Nevertheless, different teams may have different "rules" for component validation. Apart from basic syntax checking and schema structure matching, our customers may have "stricter" validation requirements, to list a few,
- enforcing naming conventions(e.g., office.smartcompose.*)
- requiring email address in the component description
- forcing all input parameters to have non-empty descriptions
To address this feature request, we plan to leverage (1) regular expression
matching and (2) JSONPath expression in the shrike
library.
Proposal
We will introduce two parameters - enable_component_validation
(type: boolean
, default: False
) and component_validation
(type: dict
, default: None
)
into the configuration
dataclass in shrike.build.core
. The logic for performing
strict component validation will be
- If
config.enable_component_validation is True
: - if
len(config.component_validation) == 0
:- run the compliance validation only
- else:
- run the compliance validation, then
run the user-provided customized validation,
which is written as JSONPath expression and
regular expression in
config.component_validation
.
- run the compliance validation, then
run the user-provided customized validation,
which is written as JSONPath expression and
regular expression in
- else
- Pass
Compliance validation
Compliance validation refers to checking whether a given component spec YAML file meets all the requirements for running in the compliant AML. Currently, we have three requirements to enforce, which are
- Check whether the image URL is compliant
- Check whether the pip index-url is
https://o365exchange.pkgs.visualstudio.com/_packaging/PolymerPythonPackages/pypi/simple/
- Check that "default" is only Conda feed
In the future, if we find more requirements to obey, we will add them into compliance validation.
Customized validation
First, we ask users to write JSONPath expressions
to query Azure ML component spec YAML elements. For example,
the path of component name is $.name
, while the path of
image is $.environment.docker.image
.
Second, users are expected to translate their specific "strict" validation rules to
regular expression patterns. For example, enforcing the component
name to start with "office.smartcompose." could be translated to
a string pattern ^office.smartcompose.[A-Za-z0-9-_.]+$
.
Then, the JSONPath expressions and corresponding regular expressions
will be combined into a dict and assigned to config.component_validation
in the configuration file.
Assuming we enforce three "strict" validation requirements on
the command component: (1)
the component name starts with office.smartcompose.
, (2)
the image URL is empty or starts with polymerprod.azurecr.io
,
and (3) all the input parameter descriptions start with a
capital letter. Below is an example of the configuration file that specifies
the above three validation requirements.
activation_method: all
compliant_branch: ^refs/heads/develop$
component_specification_glob: 'steps/**/module_spec.yaml'
log_format: '[%(name)s][%(levelname)s] - %(message)s'
signing_mode: aml
workspaces:
- /subscriptions/2dea9532-70d2-472d-8ebd-6f53149ad551/resourcegroups/MOP.HERON.PROD.9e0f4782-7fd1-463a-8bcf-46afb7eeaca1/providers/Microsoft.MachineLearningServices/workspaces/amlworkspacedxb7igyvbjdhc
allow_duplicate_versions: True
use_build_number: True
# strict component validation
enable_component_validation: True
component_validation:
'$.name': '^office.smartcompose.[A-Za-z0-9-_.]+$'
'$.environment.docker.image': '^$|^polymerprod.azurecr.io*$'
'$.inputs..description': '^[A-Z].*'
The jsonpath-ng
library is a JSONPath implementation for Python.

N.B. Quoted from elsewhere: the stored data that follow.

(** * Loss-of-support compensation engine: a shallow embedding

    The Python sources [models.py], [wages.py], [income.py], [sharing.py],
    [sgk.py], [ayim.py], [life_tables.py] and [calculator.py] are rendered as
    Rocq functions, and the properties stated for [compute_support] are
    settled against them.

    Conventions of the embedding:
    - a Python [float] is an exact rational ([Q]); results are compared with
      [==] and the orders of [Q];
    - a [datetime.date] is a record of year, month and day, with ordinals,
      validation and day arithmetic as in CPython's [datetime];
    - a [dict] is an insertion-ordered association list;
    - a raised exception is the [Err] branch of [result]. *)

From Stdlib Require Import ZArith QArith Qround Qabs List String Bool Lia Lqa.
From Stdlib Require Import FinFun Qpower.
Import ListNotations.
Local Open Scope Z_scope.

Set Implicit Arguments.

(* ================================================================== *)
(** * Exceptions *)

Inductive error : Type :=
| ValidationError (msg : string)   (* ValueError raised by _validate_input *)
| ValueError                       (* ValueError raised by datetime.date *)
| OverflowError.                   (* date + timedelta out of range *)

Inductive result (A : Type) : Type :=
| Ok (a : A)
| Err (e : error).

Arguments Ok {A} a.
Arguments Err {A} e.

Definition bind {A B : Type} (m : result A) (f : A -> result B) : result B :=
  match m with
  | Ok a => f a
  | Err e => Err e
  end.

Notation "x <- m ;; k" := (bind m (fun x => k))
  (at level 61, m at next level, right associativity).
Notation "' pat <- m ;; k" := (bind m (fun x => match x with pat => k end))
  (at level 61, pat pattern, m at next level, right associativity).

Definition is_ok {A : Type} (m : result A) : bool :=
  match m with Ok _ => true | Err _ => false end.

(** A [for] loop whose body may raise: the state is threaded left to right
    and the first exception ends the loop. *)
Fixpoint foldM {A S : Type} (f : S -> A -> result S) (l : list A) (s : S)
  : result S :=
  match l with
  | [] => Ok s
  | a :: l' => s' <- f s a ;; foldM f l' s'
  end.

(* ================================================================== *)
(** * Dictionaries (insertion-ordered, as Python's [dict]) *)

Section Dict.
Variables (K V : Type).
Variable eqb : K -> K -> bool.

Definition dict := list (K * V).

Fixpoint dict_get (d : dict) (k : K) : option V :=
  match d with
  | [] => None
  | (k', v) :: d' => if eqb k k' then Some v else dict_get d' k
  end.

(** [d[k] = v]: overwrite in place, or append a new key at the end. *)
Fixpoint dict_set (d : dict) (k : K) (v : V) : dict :=
  match d with
  | [] => [(k, v)]
  | (k', v') :: d' =>
      if eqb k k' then (k', v) :: d' else (k', v') :: dict_set d' k v
  end.

Definition dict_mem (d : dict) (k : K) : bool :=
  match dict_get d k with Some _ => true | None => false end.

(** [d.get(k, dflt)] *)
Definition dict_get_or (d : dict) (k : K) (dflt : V) : V :=
  match dict_get d k with Some v => v | None => dflt end.

Definition dict_keys (d : dict) : list K := map fst d.
Definition dict_values (d : dict) : list V := map snd d.
End Dict.

Arguments dict_get {K V} eqb d k.
Arguments dict_set {K V} eqb d k v.
Arguments dict_mem {K V} eqb d k.
Arguments dict_get_or {K V} eqb d k dflt.
Arguments dict_keys {K V} d.
Arguments dict_values {K V} d.

(** Dictionaries keyed by a party name. *)
Definition sdict (V : Type) := dict string V.
Definition sget {V} (d : sdict V) (k : string) := dict_get String.eqb d k.
Definition sset {V} (d : sdict V) (k : string) (v : V) := dict_set String.eqb d k v.
Definition smem {V} (d : sdict V) (k : string) := dict_mem String.eqb d k.
Definition sget_or {V} (d : sdict V) (k : string) (v : V) := dict_get_or String.eqb d k v.

(** [k in names] for a list of names. *)
Definition name_in (k : string) (names : list string) : bool :=
  existsb (String.eqb k) names.

(* ================================================================== *)
(** * Float operations on rationals *)

Local Open Scope Q_scope.

Definition Qltb (a b : Q) : bool := negb (Qle_bool b a).
Definition Qmax (a b : Q) : Q := if Qltb a b then b else a.   (* max(a, b) *)

(** [sum(xs)]: left to right from 0. *)
Definition Qsum (xs : list Q) : Q := fold_left Qplus xs 0.

(** [int(x)]: truncation toward zero. *)
Definition Qint (x : Q) : Z := if Qle_bool 0 x then Qfloor x else Qceiling x.

(** [round(x)]: to the nearest integer, ties to the even one. *)
Definition Qround_half_even (x : Q) : Z :=
  let f := Qfloor x in
  let r := x - inject_Z f in
  if Qltb r (1 # 2) then f
  else if Qltb (1 # 2) r then (f + 1)%Z
  else if Z.even f then f else (f + 1)%Z.

(** [round(x, 2)] *)
Definition round2 (x : Q) : Q := inject_Z (Qround_half_even (x * 100)) / 100.

(** [x ** k] for an integer exponent. *)
Definition Qpow (x : Q) (k : Z) : Q := Qpower x k.

Local Close Scope Q_scope.

(* ================================================================== *)
(** * datetime.date *)

Record date : Type := mkDate { year : Z; month : Z; day : Z }.

Definition MINYEAR : Z := 1.
Definition MAXYEAR : Z := 9999.
Definition MAXORDINAL : Z := 3652059.

Definition is_leap (y : Z) : bool :=
  (y mod 4 =? 0) && (negb (y mod 100 =? 0) || (y mod 400 =? 0)).

Definition days_in_month (y m : Z) : Z :=
  if m =? 2 then (if is_leap y then 29 else 28)
  else if (m =? 4) || (m =? 6) || (m =? 9) || (m =? 11) then 30
  else 31.

(** Days before January 1st of year [y]. *)
Definition days_before_year (y : Z) : Z :=
  let y1 := y - 1 in y1 * 365 + y1 / 4 - y1 / 100 + y1 / 400.

(** _DAYS_BEFORE_MONTH, for a common year. *)
Definition DAYS_BEFORE_MONTH (m : Z) : Z :=
  match m with
  | 1 => 0 | 2 => 31 | 3 => 59 | 4 => 90 | 5 => 120 | 6 => 151
  | 7 => 181 | 8 => 212 | 9 => 243 | 10 => 273 | 11 => 304 | 12 => 334
  | _ => 365
  end.

Definition days_before_month (y m : Z) : Z :=
  DAYS_BEFORE_MONTH m + (if (2 <? m) && is_leap y then 1 else 0).

Definition valid_dateb (y m d : Z) : bool :=
  (MINYEAR <=? y) && (y <=? MAXYEAR) && (1 <=? m) && (m <=? 12)
  && (1 <=? d) && (d <=? days_in_month y m).

(** [date(y, m, d)]: the constructor checks its fields. *)
Definition date_new (y m d : Z) : result date :=
  if valid_dateb y m d then Ok (mkDate y m d) else Err ValueError.

Definition valid_date (dt : date) : Prop :=
  valid_dateb (year dt) (month dt) (day dt) = true.

(** [d.toordinal()] *)
Definition toordinal (dt : date) : Z :=
  days_before_year (year dt) + days_before_month (year dt) (month dt) + day dt.

(** _ord2ymd *)
Definition ord2ymd (n0 : Z) : Z * Z * Z :=
  let n := n0 - 1 in
  let n400 := n / 146097 in
  let n := n mod 146097 in
  let y := n400 * 400 + 1 in
  let n100 := n / 36524 in
  let n := n mod 36524 in
  let n4 := n / 1461 in
  let n := n mod 1461 in
  let n1 := n / 365 in
  let n := n mod 365 in
  let y := y + n100 * 100 + n4 * 4 + n1 in
  if (n1 =? 4) || (n100 =? 4) then (y - 1, 12, 31)
  else
    let leapyear := (n1 =? 3) && (negb (n4 =? 24) || (n100 =? 3)) in
    let m := Z.shiftr (n + 50) 5 in
    let preceding :=
      DAYS_BEFORE_MONTH m + (if (2 <? m) && leapyear then 1 else 0) in
    if n <? preceding then
      let m' := m - 1 in
      let dim := (if m' =? 2 then 28
                  else if (m' =? 4) || (m' =? 6) || (m' =? 9) || (m' =? 11)
                       then 30 else 31) in
      let preceding' :=
        preceding - (dim + (if (m' =? 2) && leapyear then 1 else 0)) in
      (y, m', n - preceding' + 1)
    else (y, m, n - preceding + 1).

(** [date.fromordinal(n)] builds the date through the checking constructor. *)
Definition fromordinal (n : Z) : result date :=
  let '(y, m, d) := ord2ymd n in date_new y m d.

(** [d + timedelta(days=n)] *)
Definition date_add_days (dt : date) (n : Z) : result date :=
  let o := toordinal dt + n in
  if (0 <? o) && (o <=? MAXORDINAL) then fromordinal o else Err OverflowError.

We will leverage it to parse JSONPath in the shrike
library, an
example of which is shown below.
>>> import yaml
>>> from jsonpath_ng import parse
>>>
>>> with open('tests/tests_pipeline/sample/steps/multinode_trainer/module_spec.yaml', 'r') as file:
... spec = yaml.load(file, Loader=yaml.FullLoader)
...
>>> jsonpath_expr = parse('$.name')
>>> jsonpath_expr.find(spec)[0].value
'microsoft.com.amlds.multinodetrainer'
>>>
>>> jsonpath_expr = parse('$.environment.docker.image')
>>> jsonpath_expr.find(spec)[0].value
'polymerprod.azurecr.io/training/pytorch:scpilot-rc2'
>>>
>>> jsonpath_expr = parse('$.inputs..description')
>>> [match.value for match in jsonpath_expr.find(spec)]
['Vocabulary file used to encode data, can be a single file or a directory with a single file', 'File used for training, can be raw text or already encoded using vocab', 'File used for validation, can be raw text or already encoded using vocab']